## YOUR INSTRUCTIONS
Please copy each line of the records below that holds the word "longestCommonPrefix".

* * * * * * *

(** [Promise.all] of the two lists settles. A result that is not an array
    is [None]. *)
Definition onListsSettled (env : Env)
    (r : Settled (option (list MAPlayer) * option (list MAQueue)))
    (s : t) : t :=
  match phase s with
  | AwaitingLists settings_defaultPlayerId =>
      match r with
      | Rejected reason =>
          let s := emitError "ma:poll" reason s in
          let s := emitStatus s in
          poll_finally env s
      | Fulfilled (players, queues) =>
          let players := default [] players in
          let queues := default [] queues in
          let s :=
            set_caches
              (pickSelectedPlayerId players (selectedPlayerId s)
                 settings_defaultPlayerId)
              players queues s in
          let selectedPlayer :=
            findPlayerById (playersCache s) (selectedPlayerId s) in
          let selectedQueue :=
            resolveQueueForPlayer (queuesCache s) selectedPlayer in
          match selectedQueue with
          | Some queue =>
              if JS.truthy (queue_id queue) then
                let s :=
                  sendCommand "player_queues/items"
                    [("queue_id", JStr (queue_id queue));
                     ("limit", JNum 25); ("offset", JNum 0)] s in
                set_phase AwaitingItems s
              else poll_publish env (set_queueItemsCache [] s)
          | None => poll_publish env (set_queueItemsCache [] s)
          end
      end
  | _ => s
  end.

(** The queue items arrive, or their fetch fails. *)
Definition onItemsSettled (env : Env) (r : Settled (option (list JSON)))
    (s : t) : t :=
  match phase s with
  | AwaitingItems =>
      let items :=
        match r with
        | Fulfilled (Some items) => items
        | _ => []
        end in
      poll_publish env (set_queueItemsCache items s)
  | _ => s
  end.

Definition schedulePollSoon (delayMs : Q) (s : t) : t :=
  let s := if scheduledPoll s then emit ClearTimeout s else s in
  emit (SetTimeout delayMs) (set_scheduledPoll true s).

(** The callback of the timer of [schedulePollSoon]. *)
Definition onScheduledPoll (env : Env) (s : t) : t :=
  if scheduledPoll s then pollState env (set_scheduledPoll false s) else s.
#[global] Instance M_ret : MRet M := λ A a n, (n, Ok a).
#[global] Instance M_bind : MBind M := λ A B f m n,
  match m n with
  | (n', Ok a) => f a n'
  | (n', Fail e) => (n', Fail e)
  end.

Definition getN : M node := λ n, (n, Ok n).
Definition modify (f : node → node) : M unit := λ n, (f n, Ok tt).
Definition mfail {A} (e : failure) : M A := λ n, (n, Fail e).
Definition panic {A} (msg : gostring) : M A := mfail (Panic msg).

(** A checked index or slice: [None] raises the run-time panic. *)
Definition checked {A} (o : option A) : M A :=
  match o with
  | Some a => mret a
  | None => mfail RuntimeError
  end.

(** [n = n.children[k]] followed by [m]: the cursor moves into child [k]
    and never comes back, so the rest of the method runs on that child. *)
Definition in_child {A} (k : nat) (m : M A) : M A := λ n,
  match n.(children) !! k with
  | None => (n, Fail RuntimeError)
  | Some c =>
      let '(c', r) := m c in
      (set_children (<[k := c']> n.(children)) n, r)
  end.

(** ** min, longestCommonPrefix *)

Definition min (a b : nat) : nat := if a <=? b then a else b.

(** The loop [for i < max && a[i] == b[i] { i++ }]; it runs at most [max]
    times, which is the bound [k]. *)
Fixpoint lcp_loop (a b : gostring) (max i k : nat) : nat :=
  match k with
  | 0 => i
  | S k' =>
      if i <? max then
        match a !! i, b !! i with
        | Some x, Some y =>
            if (x =? y)%char then lcp_loop a b max (S i) k' else i
        | _, _ => i
        end
      else i
  end.

Definition longestCommonPrefix (a b : gostring) : nat :=
  let max := min (length a) (length b) in
  lcp_loop a b max 0 max.

(** ** findWildcard *)

Definition isWildByte (c : ascii) : bool := (c =? ":")%char || (c =? "*")%char.

(** Inner loop over [path[start+1:]]: [rest] is what is left of it and
    [end_] the loop index. *)
Fixpoint findWildcardEnd (p : gostring) (start : nat) (rest : gostring)
    (end_ : nat) (valid : bool) : gostring * Z * bool :=
  match rest with
  | [] => (drop start p, Z.of_nat start, valid)
  | c :: rest' =>
      if (c =? "/")%char then
        (take (1 + end_) (drop start p), Z.of_nat start, valid)
      else if isWildByte c then findWildcardEnd p start rest' (S end_) false
      else findWildcardEnd p start rest' (S end_) valid
  end.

* * * * * * *

## TASK RESPONSE
(** ** min, longestCommonPrefix *)
Definition longestCommonPrefix (a b : gostring) : nat :=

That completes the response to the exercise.